The majority of the book rests on the descriptions of various monsters, demons, angels, and Other Thing Under Your Bed. New Assets and Complications are in the book, but are seeded midst the creatures descriptions. Since the book addresses “playing monsters fighting monsters,” this created a bit of jumping around. For someone familiar with the book, it’s probably not an issue. For a handful of friends looking to make some characters for a pick-up game (because Supernatural is an excellent choice for such a game), it’s a little user-unfriendly.
The creatures receive much better descriptions in this supplement than the brief collection in the corebook. In fact, the authors seem to catch damn near everything through the end of the fourth season (and perhaps a bit into Season Five). There are lots of photos from the show to help jar memories for some of the forgettable monsters; however, the writing paints pretty meaningful pictures.
While the vast majority of the book is a “monster book,” roughly twenty pages gets devoted to curses, hexes, mystical illnesses, and the other “problems” the Winchesters had to face that didn’t fall into the broad monster category (such as the lovely Bela Talbot). The final fifteen pages work to explain how to create your own monsters and run campaigns where the Hunters are also monsters. For me this last chapter could have been larger and would have made the book more exciting for me. It’s a lovely book that works not only as a gaming tool, but also a terrific armchair guide to the monsters of the series. For me, it may work a little bit better as the latter than the former. Here is why:
I don’t want to run games where the players take on the Winchesters’ cast-offs.

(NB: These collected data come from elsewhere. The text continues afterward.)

(* ===== verification/TxPoolTheory.v ===== *)
(** * Facts on the pool of transactions

    What the methods of [TXPool] take out of the map and leave in it, for any order in which it is visited. *)

From stdpp Require Import sorting.
From S2P Require Import Prelude Codec Merkle LedgerTypes Program Validation TxPool.

Section Theory.
Context {G : GoRuntime}.
Implicit Types (tp : TXPool) (e : TXEntry) (h : Uint256).

Lemma elem_of_range {V} (m : gmap Uint256 V) (v : V) : v ∈ (range_map m).*2 <-> exists h, m !! h = Some v.
Proof.
  rewrite list_elem_of_fmap. setoid_rewrite range_map_perm. split.
  - intros ([h v'] & -> & H). exists h. apply elem_of_map_to_list, H.
  - intros [h H]. exists (h, v). split; [reflexivity | apply elem_of_map_to_list, H].
Qed.

Lemma range_length {V} (m : gmap Uint256 V) : length (range_map m).*2 = size m.
Proof. rewrite length_fmap, range_map_perm. apply length_map_to_list. Qed.

(** ** Deleting *)

Lemma foldl_delete_sub {A} (f : TXPool -> A -> TXPool) (l : list A) tp :
  (forall tp a, f tp a ⊆ tp) -> foldl f tp l ⊆ tp.
Proof. intros Hf. revert tp. induction l as [|a l IH]; intros tp; cbn; [reflexivity|]. etransitivity; [apply IH | apply Hf]. Qed.

Lemma CleanTransactionList_sub txs tp : CleanTransactionList txs tp ⊆ tp.
Proof. apply foldl_delete_sub. intros tp' tx. destruct (tp' !! Tx.Hash tx); [apply delete_subseteq | reflexivity]. Qed.
Lemma DelTxList_sub tx tp : (DelTxList tx tp).2 ⊆ tp.
Proof. unfold DelTxList. destruct (tp !! Tx.Hash tx); [apply delete_subseteq | reflexivity]. Qed.
Lemma RemoveTxsBelowGasPrice_sub price tp : RemoveTxsBelowGasPrice price tp ⊆ tp.
Proof. apply foldl_delete_sub. intros tp' e. destruct (_ <? _); [apply delete_subseteq | reflexivity]. Qed.

Lemma sub_Forall (P : Uint256 -> TXEntry -> Prop) tp tp' : tp' ⊆ tp -> map_Forall P tp -> map_Forall P tp'.
Proof. intros Hs H h e He. apply H. exact (lookup_weaken _ _ _ _ He Hs). Qed.

(** What a fold that deletes the hashes of some entries leaves. *)
Lemma foldl_delete_lookup (p : TXEntry -> bool) (l : list TXEntry) tp h :
  foldl (fun tp' e => if p e then delete (Tx.Hash (e_Tx e)) tp' else tp') tp l !! h =
  if existsb (fun e => p e && bool_decide (Tx.Hash (e_Tx e) = h)) l then None else tp !! h.
Proof.
  revert tp. induction l as [|e l IH]; intros tp; cbn; [reflexivity|]. rewrite IH. destruct (existsb _ l) eqn:E; [rewrite orb_true_r; reflexivity|].
  rewrite orb_false_r. destruct (p e); cbn; [|reflexivity]. destruct (bool_decide_reflect (Tx.Hash (e_Tx e) = h)) as [->|Hn]; [apply lookup_delete_eq | apply lookup_delete_ne, Hn].
Qed.

(** Entries under their own hash. *)
Definition keyed tp : Prop := map_Forall (fun h e => Tx.Hash (e_Tx e) = h) tp.

Lemma existsb_keyed tp h (p : TXEntry -> bool) : keyed tp ->
  existsb (fun e => p e && bool_decide (Tx.Hash (e_Tx e) = h)) (range_map tp).*2 = match tp !! h with Some e => p e | None => false end.
Proof.
  intros Hk. destruct (existsb _ _) eqn:E.
  - apply existsb_exists in E as (e & He & Hp). apply list_elem_of_In, elem_of_range in He as [h' He]. apply andb_prop in Hp as [Hp Hh]. apply bool_decide_eq_true in Hh.
    rewrite (Hk _ _ He) in Hh. subst h'. rewrite He. symmetry. exact Hp.
  - destruct (tp !! h) as [e|] eqn:Eh; [|reflexivity]. destruct (p e) eqn:Ep; [|reflexivity]. exfalso. rewrite <- not_true_iff_false in E. apply E.
    apply existsb_exists. exists e. split; [apply list_elem_of_In, elem_of_range; eauto | rewrite Ep, bool_decide_true by exact (Hk _ _ Eh); reflexivity].
Qed.

Lemma RemoveTxsBelowGasPrice_filter price tp : keyed tp ->
  RemoveTxsBelowGasPrice price tp = filter (fun kv => price <= tx_GasPrice (e_Tx kv.2)) tp.
Proof.
  intros Hk. apply map_eq. intros h. unfold RemoveTxsBelowGasPrice. rewrite foldl_delete_lookup, (existsb_keyed _ _ (fun e => tx_GasPrice (e_Tx e) <? price)) by exact Hk.
  destruct (tp !! h) as [e|] eqn:Eh.
  - destruct (Z.ltb_spec (tx_GasPrice (e_Tx e)) price) as [Hl|Hl]; symmetry.
    + apply map_lookup_filter_None. right. intros e' He'. rewrite Eh in He'. injection He' as <-. cbn. lia.
    + apply map_lookup_filter_Some. split; [exact Eh | exact Hl].
  - symmetry. apply map_lookup_filter_None. left. exact Eh.
Qed.

Lemma Remain_fold (l : list TXEntry) acc tp :
  foldl (fun '(txList, tp') e => (txList ++ [e_Tx e], delete (Tx.Hash (e_Tx e)) tp')) (acc, tp) l =
  (acc ++ map e_Tx l, foldl (fun tp' e => delete (Tx.Hash (e_Tx e)) tp') tp l).
Proof. revert acc tp. induction l as [|e l IH]; intros acc tp; cbn; [rewrite app_nil_r; reflexivity|]. rewrite IH, <- app_assoc. reflexivity. Qed.

Lemma Remain_list tp : (Remain tp).1 = map e_Tx (range_map tp).*2.
Proof. unfold Remain. rewrite Remain_fold. reflexivity. Qed.
Lemma Remain_sub tp : (Remain tp).2 ⊆ tp.
Proof. unfold Remain. rewrite Remain_fold. apply foldl_delete_sub. intros tp' e. apply delete_subseteq. Qed.
Lemma Remain_empties tp : keyed tp -> (Remain tp).2 = ∅.
Proof.
  intros Hk. apply map_empty. intros h. unfold Remain. rewrite Remain_fold. cbn. pose proof (foldl_delete_lookup (fun _ => true) (range_map tp).*2 tp h) as H. cbn in H. rewrite H.
  pose proof (existsb_keyed tp h (fun _ => true) Hk) as E. cbn in E. rewrite E. destruct (tp !! h); reflexivity.
Qed.

(** ** Selecting *)

Lemma select_elem height count num l txs old : select_txs height count num l = (txs, old) ->
  (forall e, e ∈ txs -> e ∈ l /\ compareTxHeight e height = true) /\ (forall t, t ∈ old -> exists e, e ∈ l /\ t = e_Tx e /\ compareTxHeight e height = false).
Proof.
  revert num txs old. induction l as [|e l IH]; intros num txs old; cbn; [intros [= <- <-]; split; intros ? H; inversion H|].
  destruct (compareTxHeight e height) eqn:Ec; cbn.
  - destruct (count <=? num + 1).
    + intros [= <- <-]. split; [intros e' He; apply list_elem_of_singleton in He as ->; split; [left | exact Ec] | intros t Ht; inversion Ht].
    + destruct (select_txs height count (num + 1) l) as [a b] eqn:E. intros [= <- <-]. destruct (IH _ _ _ E) as [H1 H2]. split.
      * intros e' He. apply elem_of_cons in He as [->|He]; [split; [left | exact Ec]|]. destruct (H1 _ He). split; [right|]; assumption.
      * intros t Ht. destruct (H2 t Ht) as (x & Hx & Hr). exists x. split; [right|]; assumption.
  - destruct (select_txs height count num l) as [a b] eqn:E. intros [= <- <-]. destruct (IH _ _ _ E) as [H1 H2]. split.
    + intros e' He. destruct (H1 _ He). split; [right|]; assumption.
    + intros t Ht. apply elem_of_cons in Ht as [->|Ht]; [exists e; split; [left|]; auto|]. destruct (H2 t Ht) as (x & Hx & Hr). exists x. split; [right|]; assumption.
Qed.

Lemma GetTxPool_elem maxTx byCount height tp txs old : GetTxPool maxTx byCount height tp = (txs, old) ->
  (forall e, e ∈ txs -> exists h, tp !! h = Some e) /\ (forall t, t ∈ old -> exists h e, tp !! h = Some e /\ t = e_Tx e).
Proof.
  unfold GetTxPool. intros E. destruct (select_elem _ _ _ _ _ _ E) as [H1 H2]. split.
  - intros e He. destruct (H1 e He) as [Hl _]. rewrite sort_perm in Hl. apply elem_of_range, Hl.
  - intros t Ht. destruct (H2 t Ht) as (e & Hl & -> & _). rewrite sort_perm in Hl. apply elem_of_range in Hl as [h Hl]. eauto.
Qed.

(** ** A block *)

Lemma stateful_attr_elem l a : stateful_attr l = Some a -> a ∈ l /\ a_Type a = VerifyType_Stateful.
Proof.
  induction l as [|x l IH]; cbn; [discriminate|]. destruct (Z.eqb_spec (a_Type x) VerifyType_Stateful) as [E|E]; [intros [= ->]; split; [left | exact E]|].
  intros H. destruct (IH H). split; [right|]; assumption.
Qed.

Lemma GetUnverifiedTxs_elem txs height tp r tp' : GetUnverifiedTxs txs height tp = (r, tp') ->
  tp' ⊆ tp /\ (forall t, t ∈ OldTxs r -> exists h e, tp !! h = Some e /\ t = e_Tx e) /\
  (forall v, v ∈ VerifiedTxs r -> exists e a, tp !! Tx.Hash (v_Tx v) = Some e /\ stateful_attr (Attrs e) = Some a /\ v = mkResult (a_Height a) (v_Tx v) (a_ErrCode a)).
Proof.
  revert tp r tp'. induction txs as [|tx txs IH]; intros tp r tp'; cbn; [intros [= <- <-]; repeat split; [reflexivity | intros t Ht; inversion Ht | intros v Hv; inversion Hv]|].
  destruct (tp !! Tx.Hash tx) as [e|] eqn:Ee.
  - destruct (compareTxHeight e height); cbn.
    + destruct (GetUnverifiedTxs txs height tp) as [r0 tp0] eqn:E0. destruct (IH _ _ _ E0) as (H1 & H2 & H3).
      destruct (stateful_attr (Attrs e)) as [a|] eqn:Ea; intros [= <- <-]; [|auto]. split; [exact H1|]. split; [exact H2|]. cbn. intros v Hv.
      apply elem_of_cons in Hv as [->|Hv]; [exists e, a; auto | apply H3, Hv].
    + destruct (GetUnverifiedTxs txs height (delete (Tx.Hash tx) tp)) as [r0 tp0] eqn:E0. destruct (IH _ _ _ E0) as (H1 & H2 & H3). intros [= <- <-].
      assert (Hd : forall h x, delete (Tx.Hash tx) tp !! h = Some x -> tp !! h = Some x) by (intros h x Hx; apply lookup_delete_Some in Hx as [_ Hx]; exact Hx).
      split; [etransitivity; [exact H1 | apply delete_subseteq]|]. split; cbn.
      * intros t Ht. apply elem_of_cons in Ht as [->|Ht]; [eauto|]. destruct (H2 t Ht) as (h & x & Hx & ->). eauto.
      * intros v Hv. destruct (H3 v Hv) as (x & a & Hx & Hr). exists x, a. auto.
  - destruct (GetUnverifiedTxs txs height tp) as [r0 tp0] eqn:E0. destruct (IH _ _ _ E0) as (H1 & H2 & H3). intros [= <- <-]. auto.
Qed.

Lemma GetUnverifiedTxs_new txs height tp r tp' : GetUnverifiedTxs txs height tp = (r, tp') -> forall t, t ∈ UnverifiedTxs r -> t ∈ txs.
Proof.
  revert tp r tp'. induction txs as [|tx txs IH]; intros tp r tp'; cbn; [intros [= <- <-] t Ht; inversion Ht|]. destruct (tp !! Tx.Hash tx) as [e|].
  - destruct (negb _); (destruct (GetUnverifiedTxs _ _ _) as [r0 tp0] eqn:E0); [|destruct (stateful_attr _) as [a|]]; intros [= <- <-] t Ht; right; exact (IH _ _ _ E0 t Ht).
  - destruct (GetUnverifiedTxs _ _ _) as [r0 tp0] eqn:E0. intros [= <- <-] t Ht. cbn in Ht. apply elem_of_cons in Ht as [->|Ht]; [left | right; exact (IH _ _ _ E0 t Ht)].
Qed.

End Theory.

It’s the bane of licensed material. How do I run a musical episode like on Buffy? What if I turned my entire cast into puppets like on Angel? What if I run a game where two sisters hunt the supernatural while trying to avenge their dead parents? All of these make for excellent gaming material, but still ring a little bit hollow on the originality side (yeah . . . I know “nothing original under the sun”). To the authors credit, they do address this concern with a sidebar on page 120 “Filing off the Serial Numbers.” Also, I had the pleasure of taking part in Floyd C. Wesel’s (one of the authors) GenCon sessions in 2008. There is a mine of originality waiting for players of
this game; however, because of the link to the tv show, they have to work for it.
As far as “monster books” go, Guide to the Hunted wins marks in design and detail, but doesn’t engage the reader as well as some of White Wolf’s Wicked Dead or Pelgrane Press’ Book of Unremitting Horror. At the least, a small campaign (with an original nasty or remix of an existing nasty) would have strengthened the book. I won’t rule out the strong possibility that licensing tied the authors’ collective hands behind their back. There were doubtlessly things they could and could not do with the material at hand. My scores for Guide to the Hunted are:
Layout: Five out of Five Dice (smart look)
Artwork: Four out of Five Dice (I love the single page angelic pieces)
Writing: Four out of Five Dice (Great writing despite licensing red tape)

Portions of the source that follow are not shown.